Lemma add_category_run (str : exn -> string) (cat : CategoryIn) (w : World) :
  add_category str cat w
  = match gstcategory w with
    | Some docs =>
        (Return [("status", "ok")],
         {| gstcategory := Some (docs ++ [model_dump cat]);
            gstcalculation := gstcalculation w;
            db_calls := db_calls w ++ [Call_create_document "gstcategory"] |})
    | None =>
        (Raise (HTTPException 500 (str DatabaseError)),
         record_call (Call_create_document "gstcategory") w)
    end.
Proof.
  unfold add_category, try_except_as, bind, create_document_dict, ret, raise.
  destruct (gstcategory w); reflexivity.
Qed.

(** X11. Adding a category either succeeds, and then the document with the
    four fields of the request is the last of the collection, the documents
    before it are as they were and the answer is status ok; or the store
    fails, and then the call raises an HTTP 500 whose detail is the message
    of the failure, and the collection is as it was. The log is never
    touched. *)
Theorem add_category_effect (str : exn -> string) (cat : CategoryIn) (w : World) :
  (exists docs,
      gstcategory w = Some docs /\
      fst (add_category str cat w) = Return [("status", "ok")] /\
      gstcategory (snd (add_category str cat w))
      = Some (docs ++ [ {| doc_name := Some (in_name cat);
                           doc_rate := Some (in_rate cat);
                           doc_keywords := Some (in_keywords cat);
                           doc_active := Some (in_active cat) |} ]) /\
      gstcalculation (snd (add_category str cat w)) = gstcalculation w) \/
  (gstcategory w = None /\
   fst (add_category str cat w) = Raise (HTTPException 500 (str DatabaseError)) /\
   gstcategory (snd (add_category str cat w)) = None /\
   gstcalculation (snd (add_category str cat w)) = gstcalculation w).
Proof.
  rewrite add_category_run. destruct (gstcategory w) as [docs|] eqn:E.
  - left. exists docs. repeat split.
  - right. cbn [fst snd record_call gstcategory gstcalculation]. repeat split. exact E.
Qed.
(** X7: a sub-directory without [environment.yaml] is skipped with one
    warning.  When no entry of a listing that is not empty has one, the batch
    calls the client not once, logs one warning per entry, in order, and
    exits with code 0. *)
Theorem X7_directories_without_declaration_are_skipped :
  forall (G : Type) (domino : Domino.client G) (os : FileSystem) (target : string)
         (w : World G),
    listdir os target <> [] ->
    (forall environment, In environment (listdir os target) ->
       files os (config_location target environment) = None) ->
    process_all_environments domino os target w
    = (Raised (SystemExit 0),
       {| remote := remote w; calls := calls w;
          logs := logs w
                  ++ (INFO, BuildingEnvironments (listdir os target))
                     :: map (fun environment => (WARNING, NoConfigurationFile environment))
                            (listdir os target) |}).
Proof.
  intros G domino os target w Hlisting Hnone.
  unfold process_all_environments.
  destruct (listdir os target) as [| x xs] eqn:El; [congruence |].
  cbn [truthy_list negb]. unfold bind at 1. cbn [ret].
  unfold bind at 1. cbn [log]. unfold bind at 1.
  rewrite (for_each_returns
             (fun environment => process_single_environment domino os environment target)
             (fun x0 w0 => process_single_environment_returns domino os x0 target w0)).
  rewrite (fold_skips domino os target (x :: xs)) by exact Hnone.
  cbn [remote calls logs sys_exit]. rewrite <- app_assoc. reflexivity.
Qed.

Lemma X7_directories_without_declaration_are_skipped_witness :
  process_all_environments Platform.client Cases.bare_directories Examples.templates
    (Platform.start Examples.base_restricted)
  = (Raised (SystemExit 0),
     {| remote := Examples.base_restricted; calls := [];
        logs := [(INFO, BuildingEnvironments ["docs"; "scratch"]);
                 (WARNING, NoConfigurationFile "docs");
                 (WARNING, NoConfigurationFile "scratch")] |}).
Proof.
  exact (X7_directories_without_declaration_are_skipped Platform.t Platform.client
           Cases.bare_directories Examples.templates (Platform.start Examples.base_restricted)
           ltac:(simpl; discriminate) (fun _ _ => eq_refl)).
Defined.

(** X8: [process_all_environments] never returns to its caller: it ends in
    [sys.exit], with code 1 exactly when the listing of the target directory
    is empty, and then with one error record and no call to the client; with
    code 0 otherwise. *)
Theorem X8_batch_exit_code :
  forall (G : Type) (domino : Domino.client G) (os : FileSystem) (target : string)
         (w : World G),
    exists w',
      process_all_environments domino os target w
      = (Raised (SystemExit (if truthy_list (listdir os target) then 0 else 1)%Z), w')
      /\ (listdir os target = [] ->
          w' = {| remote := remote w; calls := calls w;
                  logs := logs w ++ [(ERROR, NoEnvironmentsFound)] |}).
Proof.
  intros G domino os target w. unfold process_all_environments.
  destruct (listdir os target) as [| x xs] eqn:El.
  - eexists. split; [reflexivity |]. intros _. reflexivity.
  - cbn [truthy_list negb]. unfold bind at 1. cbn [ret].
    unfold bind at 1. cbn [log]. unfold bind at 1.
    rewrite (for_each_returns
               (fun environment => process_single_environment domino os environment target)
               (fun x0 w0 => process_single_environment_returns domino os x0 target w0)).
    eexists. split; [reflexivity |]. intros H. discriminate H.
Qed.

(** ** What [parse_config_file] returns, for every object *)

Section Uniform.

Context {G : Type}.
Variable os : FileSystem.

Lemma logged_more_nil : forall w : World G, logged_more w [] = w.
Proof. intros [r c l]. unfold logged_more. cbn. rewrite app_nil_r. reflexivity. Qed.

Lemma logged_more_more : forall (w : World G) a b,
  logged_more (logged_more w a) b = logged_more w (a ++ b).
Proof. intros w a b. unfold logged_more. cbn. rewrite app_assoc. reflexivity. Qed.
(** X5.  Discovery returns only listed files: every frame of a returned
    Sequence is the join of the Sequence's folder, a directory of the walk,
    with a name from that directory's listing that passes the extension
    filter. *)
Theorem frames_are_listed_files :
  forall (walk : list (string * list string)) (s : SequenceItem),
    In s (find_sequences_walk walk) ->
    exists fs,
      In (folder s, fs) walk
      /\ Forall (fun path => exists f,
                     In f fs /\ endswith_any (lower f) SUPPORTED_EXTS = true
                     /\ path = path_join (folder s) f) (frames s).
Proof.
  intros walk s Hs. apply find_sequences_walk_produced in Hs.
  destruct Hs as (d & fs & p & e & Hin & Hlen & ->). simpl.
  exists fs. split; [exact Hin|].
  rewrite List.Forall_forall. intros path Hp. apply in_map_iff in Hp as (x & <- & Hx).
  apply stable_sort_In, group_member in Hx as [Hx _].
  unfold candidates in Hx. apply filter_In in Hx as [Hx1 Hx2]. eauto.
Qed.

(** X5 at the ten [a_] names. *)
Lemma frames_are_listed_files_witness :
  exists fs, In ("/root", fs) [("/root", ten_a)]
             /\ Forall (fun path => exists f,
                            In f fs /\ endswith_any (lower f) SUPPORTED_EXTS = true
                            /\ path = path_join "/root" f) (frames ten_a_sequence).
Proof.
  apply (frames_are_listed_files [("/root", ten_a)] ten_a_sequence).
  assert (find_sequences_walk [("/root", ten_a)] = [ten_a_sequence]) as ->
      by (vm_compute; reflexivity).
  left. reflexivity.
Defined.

==

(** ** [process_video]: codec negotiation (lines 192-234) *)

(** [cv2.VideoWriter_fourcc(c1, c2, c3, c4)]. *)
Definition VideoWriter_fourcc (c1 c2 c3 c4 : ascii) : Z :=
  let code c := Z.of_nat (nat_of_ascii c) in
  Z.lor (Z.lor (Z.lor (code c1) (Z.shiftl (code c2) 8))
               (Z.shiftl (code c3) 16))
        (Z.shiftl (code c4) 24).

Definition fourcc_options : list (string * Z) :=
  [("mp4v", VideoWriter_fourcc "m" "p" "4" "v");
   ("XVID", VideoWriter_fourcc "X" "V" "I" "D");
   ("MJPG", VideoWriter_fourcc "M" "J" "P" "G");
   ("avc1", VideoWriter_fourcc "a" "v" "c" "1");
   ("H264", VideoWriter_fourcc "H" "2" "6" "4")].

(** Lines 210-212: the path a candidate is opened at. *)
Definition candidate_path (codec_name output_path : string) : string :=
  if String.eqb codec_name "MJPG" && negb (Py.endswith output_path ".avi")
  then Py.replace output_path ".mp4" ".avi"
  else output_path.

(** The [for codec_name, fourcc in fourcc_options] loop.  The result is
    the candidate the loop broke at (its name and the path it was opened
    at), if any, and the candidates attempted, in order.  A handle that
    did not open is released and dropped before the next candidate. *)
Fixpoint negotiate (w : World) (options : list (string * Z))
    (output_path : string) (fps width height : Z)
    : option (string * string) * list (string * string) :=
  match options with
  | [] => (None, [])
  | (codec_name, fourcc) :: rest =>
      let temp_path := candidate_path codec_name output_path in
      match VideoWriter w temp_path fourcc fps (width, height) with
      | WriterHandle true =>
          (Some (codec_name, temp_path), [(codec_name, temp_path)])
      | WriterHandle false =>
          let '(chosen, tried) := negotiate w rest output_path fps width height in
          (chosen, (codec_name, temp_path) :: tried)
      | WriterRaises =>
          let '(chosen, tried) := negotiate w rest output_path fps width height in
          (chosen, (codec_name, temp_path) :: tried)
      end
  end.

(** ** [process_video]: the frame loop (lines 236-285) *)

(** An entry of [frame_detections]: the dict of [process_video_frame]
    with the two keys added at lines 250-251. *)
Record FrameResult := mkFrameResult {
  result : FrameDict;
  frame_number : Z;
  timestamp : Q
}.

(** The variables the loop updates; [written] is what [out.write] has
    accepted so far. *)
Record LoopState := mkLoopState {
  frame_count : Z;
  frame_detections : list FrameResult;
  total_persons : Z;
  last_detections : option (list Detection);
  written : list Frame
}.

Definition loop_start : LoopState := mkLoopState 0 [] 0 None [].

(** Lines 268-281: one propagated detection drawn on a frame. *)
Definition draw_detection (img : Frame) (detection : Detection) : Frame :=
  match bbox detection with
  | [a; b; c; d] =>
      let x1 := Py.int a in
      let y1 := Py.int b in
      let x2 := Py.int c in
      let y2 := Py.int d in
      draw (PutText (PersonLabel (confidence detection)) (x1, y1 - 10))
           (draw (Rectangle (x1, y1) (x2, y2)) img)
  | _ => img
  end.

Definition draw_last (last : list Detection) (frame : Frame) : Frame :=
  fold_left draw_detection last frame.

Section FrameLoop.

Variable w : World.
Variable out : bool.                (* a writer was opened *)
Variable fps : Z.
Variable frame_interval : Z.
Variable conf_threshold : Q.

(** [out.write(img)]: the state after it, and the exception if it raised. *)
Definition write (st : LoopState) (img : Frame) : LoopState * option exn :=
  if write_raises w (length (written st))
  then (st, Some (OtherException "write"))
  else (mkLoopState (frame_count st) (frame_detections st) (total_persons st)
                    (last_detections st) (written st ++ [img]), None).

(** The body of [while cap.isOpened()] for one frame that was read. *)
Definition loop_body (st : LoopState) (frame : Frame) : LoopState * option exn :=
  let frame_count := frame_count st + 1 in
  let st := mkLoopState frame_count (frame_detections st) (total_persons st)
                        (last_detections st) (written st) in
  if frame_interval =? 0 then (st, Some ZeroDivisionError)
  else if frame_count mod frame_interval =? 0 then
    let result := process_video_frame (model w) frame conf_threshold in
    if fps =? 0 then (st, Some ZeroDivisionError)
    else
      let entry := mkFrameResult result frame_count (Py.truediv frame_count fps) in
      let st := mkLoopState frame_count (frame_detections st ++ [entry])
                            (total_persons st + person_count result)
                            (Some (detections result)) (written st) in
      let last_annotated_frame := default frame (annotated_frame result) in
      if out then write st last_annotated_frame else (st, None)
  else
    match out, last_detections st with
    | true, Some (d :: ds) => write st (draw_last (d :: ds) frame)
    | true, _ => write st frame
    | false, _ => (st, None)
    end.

YOUR OBJECTIVE => Which lines contain "written"? Copy each of them from the listing.

RESPONSE TO THIS EXERCISE =>
(** The variables the loop updates; [written] is what [out.write] has
  written : list Frame
  if write_raises w (length (written st))
                    (last_detections st) (written st ++ [img]), None).
                        (last_detections st) (written st) in
                            (Some (detections result)) (written st) in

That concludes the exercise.